University of Colorado Boulder

Seminar Information

Seminar Series
Energy: Joint Mechanical & Aerospace Engineering Dept & Center for Energy Research

Seminar Date - Time
November 10, 2021, 11:00 am
-
12:15

Seminar Location
~ Topic: MAE+CER Energy Webinar (11/10) w/ Prof. Emiliano Dall'Anese (CU)
~ Meeting ID: 998 5029 2274
~ Seminar Recording Available: Please contact seminar coordinator, Jake Blair at (j1blair@eng.ucsd.edu)


Abstract

The talk focuses on the synthesis of online algorithms to optimize the behavior of networked and dynamical systems operating in uncertain, dynamically changing environments. Motivating examples are drawn from power systems, with specific applications that include management of distributed energy resources and electric vehicles. The main strategy revolves around the synthesis of online optimization algorithms that effectively act as feedback controllers to drive dynamical systems towards well-defined equilibria. In particular, the desired equilibrium points coincide with optimal solution trajectories of optimization problems formalizing performance metrics and operational constraints that may evolve over time. The first part of the talk considers the case where the dynamics of the plant are fast and algorithms are synthetized based on the algebraic representation of the system; the design of the algorithms capitalizes on an online implementation of data-driven first-order methods, suitably modified to accommodate actionable feedback in the form of measurements from the systems and functional evaluations of the cost. Leveraging contraction arguments, the performance of the closed-loop online algorithm is analyzed in terms of tracking of an optimal solution trajectory; in particular, results in terms of convergence in expectation and in high-probability are presented, with the latter leveraging a sub-Weibull model for the gradient error. The talk then considers the case where the time scales of online algorithms and dynamical systems are comparable; in this case, sufficient conditions on the tunable parameters of the online algorithm are presented to guarantee exponential and input-to-state stability of the interconnection between the online algorithm and the dynamical system.

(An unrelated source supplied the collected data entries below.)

(* ===== verification/ConfigLoad.v ===== *)
(** * Loading a configuration: lemmas

    The structs that the parser's actions build are laid out in memory in the
    order of the text: a node, then its children, one after the other. *)
From S2P Require Import Prelude Bytes Mpool Config.

(** ** Induction *)

Section ind.
Context (P : cfg_node -> Prop).
Context (Hnode : forall name cs vs, Forall P cs -> P (CfgNode name cs vs)).
Fixpoint cfg_node_ind' (t : cfg_node) : P t :=
  match t with
  | CfgNode name cs vs =>
      Hnode name cs vs ((fix all cs : Forall P cs :=
        match cs with
        | [] => Forall_nil_2 P
        | c :: cs => Forall_cons_2 P c cs (cfg_node_ind' c) (all cs)
        end) cs)
  end.
End ind.

Section rvalue_ind.
Context (P : cfg_rvalue -> Prop).
Context (Hvalue : forall quoted text, P (RValue quoted text)).
Context (Harray : forall l, Forall P l -> P (RArray l)).
Context (Hnested : forall l, Forall (fun a => P a.2) l -> P (RNested l)).
Fixpoint cfg_rvalue_ind' (rv : cfg_rvalue) : P rv :=
  match rv with
  | RValue quoted text => Hvalue quoted text
  | RArray l =>
      Harray l ((fix all l : Forall P l :=
        match l with
        | [] => Forall_nil_2 P
        | rv :: l => Forall_cons_2 P rv l (cfg_rvalue_ind' rv) (all l)
        end) l)
  | RNested l =>
      Hnested l ((fix all l : Forall (fun a => P a.2) l :=
        match l with
        | [] => Forall_nil_2 (fun a => P a.2)
        | a :: l => Forall_cons_2 (fun a => P a.2) a l (cfg_rvalue_ind' a.2) (all l)
        end) l)
  end.
End rvalue_ind.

Algorithms are applied to solve problems in power systems such as demand response, optimal power flows, and real-time economic dispatch.

Speaker Bio

Emiliano Dall’Anese is an Assistant Professor in the Department of Electrical, Computer, and Energy Engineering at the University of Colorado Boulder, where he is also an affiliate faculty with the Department of Applied Mathematics. He received the Ph.D. degree from the Department of Information Engineering, University of Padova, Italy, in 2011. His research interests span the areas of optimization, control, and learning, with current emphasis on online optimization and learning, stochastic optimization, and optimization of dynamical systems; tools and methods are applied to problems in energy and healthcare. He received the National Science Foundation CAREER Award in 2020, and the IEEEPES Prize Paper Award in 2021.